• Task to complete:
Instruction for the data below: set down exactly the lines from the line with "that runs synchronously" to the line with "#[global] Instance SignatureType_eq_dec", inclusive, and no others.

• Input material:
(** X16.  [set_phase] on every [float]: a NaN passes the range test and
    its conversion to [int] is undefined; an infinity, a negative number
    and a number of at least [2.0*M_PI] throw the range error; every other
    number, those of [[0, 2.0*M_PI)], is accepted and stores an index
    between 0 and the number of filters, inclusive. *)
Theorem set_phase_index_at_most_N (r : resampler) (ph : float32) :
  valid_binary prec32 emax32 ph = true ->
  1 <= size (d_filters r) <= 2 ^ 21 ->
  match ph with
  | S754_nan => set_phase r ph = Undefined
  | S754_infinity _ => set_phase r ph = Throw set_phase_error
  | _ =>
      if (scaled ph <? 0) || (scaled TWO_PI <=? scaled ph)
      then set_phase r ph = Throw set_phase_error
      else exists k : Z,
             0 <= k <= size (d_filters r)
             /\ set_phase r ph = Ok (with_last_filter r k)
  end.
Proof.
  intros Hvalid HN.
  destruct (ph_diff_shape r ltac:(lia)) as (md & ed & Ed & Hbd & Hvd).
  assert (H2pi : 0 < scaled TWO_PI).
  { rewrite scaled_TWO_PI. apply Z.mul_pos_pos; [lia |].
    apply Z.pow_pos_nonneg; lia. }
  destruct ph as [s | s | | s mp ep]; cbv beta iota.
  - cbn [scaled]. change (0 <? 0) with false. cbn [orb].
    destruct (Z.leb_spec (scaled TWO_PI) 0) as [Hle | _]; [lia |].
    exists 0. split; [lia |]. unfold set_phase.
    assert (Hc : f32_ltb (S754_zero s) (f32_of_Z 0)
                 || f64_leb TWO_PI (f64_of_f32 (S754_zero s)) = false)
      by (destruct s; vm_compute; reflexivity).
    rewrite Hc, Ed. reflexivity.
  - unfold set_phase.
    assert (Hc : f32_ltb (S754_infinity s) (f32_of_Z 0)
                 || f64_leb TWO_PI (f64_of_f32 (S754_infinity s)) = true)
      by (destruct s; vm_compute; reflexivity).
    rewrite Hc. reflexivity.
  - unfold set_phase.
    assert (Hc : f32_ltb S754_nan (f32_of_Z 0)
                 || f64_leb TWO_PI (f64_of_f32 S754_nan) = false)
      by (vm_compute; reflexivity).
    rewrite Hc, Ed. reflexivity.
  - cbn [valid_binary] in Hvalid. destruct (bounded_inv mp ep Hvalid) as [_ Hep].
    assert (Hpow : 0 < 2 ^ (ep + 1300)).
    { apply Z.pow_pos_nonneg; [lia |].
      destruct (bounded_inv mp ep Hvalid) as [Hc _]. lia. }
    destruct s.
    + assert (E1 : (scaled (S754_finite true mp ep) <? 0) = true).
      { apply Z.ltb_lt. cbn [scaled cond_Zopp].
        apply Z.mul_neg_pos; [reflexivity | exact Hpow]. }
      rewrite E1. cbn [orb]. reflexivity.
    + assert (E1 : (scaled (S754_finite false mp ep) <? 0) = false).
      { apply Z.ltb_ge. cbn [scaled cond_Zopp].
        apply Z.mul_nonneg_nonneg; lia. }
      rewrite E1.
      change (scaled (S754_finite false mp ep)) with (Zpos mp * 2 ^ (ep + 1300)).
      cbn [orb]. rewrite scaled_TWO_PI. unfold set_phase.
      change (f32_ltb (S754_finite false mp ep) (f32_of_Z 0)) with false.
      cbn [orb].
      destruct (f64_leb TWO_PI (f64_of_f32 (S754_finite false mp ep))) eqn:Hleb.
      * pose proof (at_least_TWO_PI mp ep Hvalid Hleb) as Hph.
        apply Z.leb_le in Hph. rewrite Hph. reflexivity.
      * pose proof (below_TWO_PI mp ep Hvalid Hleb) as Hph.
        assert (Hnot : (7074237752028440 * 2 ^ 1250 <=? Zpos mp * 2 ^ (ep + 1300))
                       = false) by (apply Z.leb_gt; exact Hph).
        rewrite Hnot. rewrite Ed.
        destruct (f32_div_trunc_bound mp ep md ed (size (d_filters r)) Hvalid Hbd)
          as (k & Ek & Hk).
        -- change (2 ^ 22) with 4194304. change (2 ^ 21) with 2097152 in HN. lia.
        -- assert (HVd : 0 < Zpos md * 2 ^ (ed + 1300)).
           { destruct (bounded_inv md ed Hbd) as [Hc He].
             apply Z.mul_pos_pos; [lia | apply Z.pow_pos_nonneg; lia]. }
           revert Hph Hvd HVd HN. clear.
           generalize (Zpos mp * 2 ^ (ep + 1300)) (Zpos md * 2 ^ (ed + 1300))
             (7074237752028440 * 2 ^ 1250) (size (d_filters r)).
           intros P D X N Hph Hvd HVd HN.
           change (2 ^ 75) with 37778931862957161709568 in Hvd.
           change (2 ^ 52) with 4503599627370496 in Hvd.
           change (2 ^ 23) with 8388608 in Hvd.
           change (2 ^ 21) with 2097152 in HN.
           assert (H1 : 2 * N * ((4503599627370496 + 1) * (8388608 + 1))
                        <= (2 * N + 1) * 37778931862957161709568) by lia.
           assert (H2 : 2 * N * ((4503599627370496 + 1) * (8388608 + 1)) * D
                        <= (2 * N + 1) * 37778931862957161709568 * D)
             by (apply Z.mul_le_mono_nonneg_r; lia).
           nia.
        -- rewrite Ek. unfold cast_int.
           assert (Hfit : (INT_MIN <=? k) && (k <=? INT_MAX) = true).
           { change (2 ^ 21) with 2097152 in HN.
             apply andb_true_intro. split; apply Z.leb_le;
               [change INT_MIN with (-2147483648) | change INT_MAX with 2147483647];
               lia. }
           rewrite Hfit. cbn [bind].
           exists k. split; [exact Hk |].
           replace (uint k) with k; [reflexivity |].
           unfold uint. symmetry. apply Z.mod_small.
           change (2 ^ 21) with 2097152 in HN.
           change UINT_MOD with 4294967296. lia.
Qed.

Lemma set_phase_index_at_most_N_witness :
  valid_binary prec32 emax32 below_two_pi = true
  /\ 1 <= size (d_filters nine) <= 2 ^ 21
  /\ ((scaled below_two_pi <? 0) || (scaled TWO_PI <=? scaled below_two_pi)) = false
  /\ exists k : Z,
       0 <= k <= size (d_filters nine)
       /\ set_phase nine below_two_pi = Ok (with_last_filter nine k).
Proof.
  assert (Hv : valid_binary prec32 emax32 below_two_pi = true) by reflexivity.
  assert (HN : 1 <= size (d_filters nine) <= 2 ^ 21)
    by (vm_compute; split; discriminate).
  assert (Hc : ((scaled below_two_pi <? 0)
                || (scaled TWO_PI <=? scaled below_two_pi)) = false)
    by (vm_compute; reflexivity).
  split; [exact Hv |]. split; [exact HN |]. split; [exact Hc |].
  pose proof (set_phase_index_at_most_N nine below_two_pi Hv HN) as H.
  cbv beta iota delta [below_two_pi] in H.
  change (S754_finite false 13176794 (-21)) with below_two_pi in H.
  rewrite Hc in H. exact H.
Defined.
(** ** Closing a toast *)

(** C9: closing the active toast calls [markNotificationsAsRead] with exactly
    that toast's id and clears the toast, whatever the id is. The handler does
    not look at the notification list, so the synthetic ids of the upload flow
    ([err-<timestamp>] of a rejected file, [succ-<timestamp>] of a published
    image) are passed on as well. *)
Theorem handleToastClose_spec (w : World) :
  (∀ t, activeToast (layout w) = Some t →
     effects (handleToastClose w)
       = effects w ++ [MarkNotificationsAsRead [Toast.id t]]
     ∧ activeToast (layout (handleToastClose w)) = None)
  ∧ (∀ now file,
       File.type file ∉ allowedTypes ∨ maxSize < File.size file →
       last (effects (handleToastClose (handleFileSelect now file w)))
       = Some (MarkNotificationsAsRead ["err-" +:+ pretty now]))
  ∧ (∀ now file dataUrl,
       imageFile (modal w) = Some file → trim (title (modal w)) ≠ [] →
       last (effects (handleToastClose
                        (submitAndRead (FileReader.Done dataUrl) now w)))
       = Some (MarkNotificationsAsRead ["succ-" +:+ pretty now])).
Proof.
  split; [|split].
  - intros t Ht. unfold handleToastClose, setActiveToast. rewrite Ht.
    simpl. by rewrite Ht.
  - intros now file Hbad. unfold handleFileSelect, includes.
    destruct (decide (File.type file ∈ allowedTypes)) as [Hin|Hout].
    + rewrite (bool_decide_eq_true_2 _ Hin). simpl.
      destruct Hbad as [?|Hbig]; [done|].
      replace (maxSize <? File.size file) with true by lia.
      unfold handleToastClose. simpl. by rewrite last_snoc.
    + rewrite (bool_decide_eq_false_2 _ Hout). simpl.
      unfold handleToastClose. simpl. by rewrite last_snoc.
  - intros now file dataUrl Hfile Htitle.
    unfold submitAndRead, handleSubmit. rewrite Hfile.
    destruct (trim (title (modal w))) eqn:Ht; [done|]. simpl.
    unfold handleToastClose. simpl. by rewrite last_snoc.
Qed.

Lemma handleToastClose_spec_witness :
  last (effects (handleToastClose
                   (handleFileSelect 1700000000000 (exampleFile "image/gif" 10)
                      (initialWorld freshBrowser))))
  = Some (MarkNotificationsAsRead ["err-1700000000000"]).
Proof.
  apply (handleToastClose_spec (initialWorld freshBrowser)).
  left. rewrite list_elem_of_In. simpl. intuition discriminate.
Defined.
(** * Credential providers of minio-js: a shallow embedding

    The TypeScript classes under [src/main/credentials] are embedded as
    Rocq modules, one per class, with the methods as functions on explicit
    object state.

    - [process.env] is a finite map from names to strings; an unset
      variable has no entry and reads as [undefined] ([None]).
    - Instants are epoch milliseconds, as [Date.now()] returns them,
      modelled in [Z].
    - A method that returns a [Promise] is split in two phases: the part
      that runs synchronously inside the call, and the part that runs when
      the promise settles (the [then] callbacks).  The second phase is a
      function of the object's state at that later time. *)

From Stdlib Require Import ZArith Ascii.
From stdpp Require Import base strings pretty gmap list.

Local Open Scope string_scope.
Local Open Scope list_scope.
Local Open Scope nat_scope.

(** ** Data model: [index.ts] *)

Inductive SignatureType :=
  | V4
  | Anonymous.

Record ICredentials := {
  accessKey : string;
  secretKey : string;
  sessionToken : option string;
  signerType : SignatureType
}.

Definition AnonymousCredentials : ICredentials :=
  {| accessKey := ""; secretKey := ""; sessionToken := None;
     signerType := Anonymous |}.

#[global] Instance SignatureType_eq_dec : EqDecision SignatureType.
Proof. solve_decision. Defined.

#[global] Instance ICredentials_eq_dec : EqDecision ICredentials.
Proof. solve_decision. Defined.

(** ** The JavaScript environment *)

(** Rejection reasons: an [Error] object ([new Error(msg)], the
    [SyntaxError] of [JSON.parse], a socket error) or a plain string
    ([Promise.reject("...")]). *)
Inductive Error :=
  | ErrorObject (name message : string)
  | Reason (value : string).

(** How a promise settles. *)
Inductive Outcome (A : Type) :=
  | Fulfilled (value : A)
  | Rejected (reason : Error).
Arguments Fulfilled {A} value.
Arguments Rejected {A} reason.

Record HttpResponse := {
  statusCode : Z;
  rawData : string
}.

(** What the program reads from outside: the process environment, the
    clock, and what [http.get] will answer for a URL (an ['error'] event
    or a response). *)
Record World := {
  process_env : gmap string string;
  Date_now : Z;
  http_get : string -> Error + HttpResponse
}.

(** The second phase of a promise-returning method of an object with
    state [S]: run when the promise settles, it may update the object and
    yields the outcome.  [None]: the promise does not settle. *)
Definition Promise (S A : Type) : Type := World -> S -> option (S * Outcome A).

Definition Promise_resolve {S A} (value : A) : Promise S A :=
  fun _ this => Some (this, Fulfilled value).

Definition Promise_reject {S A} (reason : Error) : Promise S A :=
  fun _ this => Some (this, Rejected reason).

(** A call followed by the settling of its promise, both in world [w]. *)
Definition await {S A} (call : S * Promise S A) (w : World)
  : option (S * Outcome A) :=
  let '(this, promise) := call in promise w this.

(** [interface IProvider]. *)
Class IProvider (P : Type) := {
  retrieve : P -> World -> P * Promise P ICredentials;
  isExpired : P -> World -> bool
}.

(** The interface's methods under names that the classes' own methods do
    not shadow. *)
Definition provider_retrieve {P} `{!IProvider P} : P -> World -> P * Promise P ICredentials :=
  retrieve.
Definition provider_isExpired {P} `{!IProvider P} : P -> World -> bool :=
  isExpired.

(** ** [class Expiry] (credentials.ts) *)
Module Expiry.

Record t := { expiration : Z }.

(** [constructor(public expiration: number = Date.now())] *)
Definition new (expiration : option Z) (w : World) : t :=
  {| expiration := default (Date_now w) expiration |}.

• Exercise answer:
      that runs synchronously inside the call, and the part that runs when
      the promise settles (the [then] callbacks).  The second phase is a
      function of the object's state at that later time. *)

From Stdlib Require Import ZArith Ascii.
From stdpp Require Import base strings pretty gmap list.

Local Open Scope string_scope.
Local Open Scope list_scope.
Local Open Scope nat_scope.

(** ** Data model: [index.ts] *)

Inductive SignatureType :=
  | V4
  | Anonymous.

Record ICredentials := {
  accessKey : string;
  secretKey : string;
  sessionToken : option string;
  signerType : SignatureType
}.

Definition AnonymousCredentials : ICredentials :=
  {| accessKey := ""; secretKey := ""; sessionToken := None;
     signerType := Anonymous |}.

#[global] Instance SignatureType_eq_dec : EqDecision SignatureType.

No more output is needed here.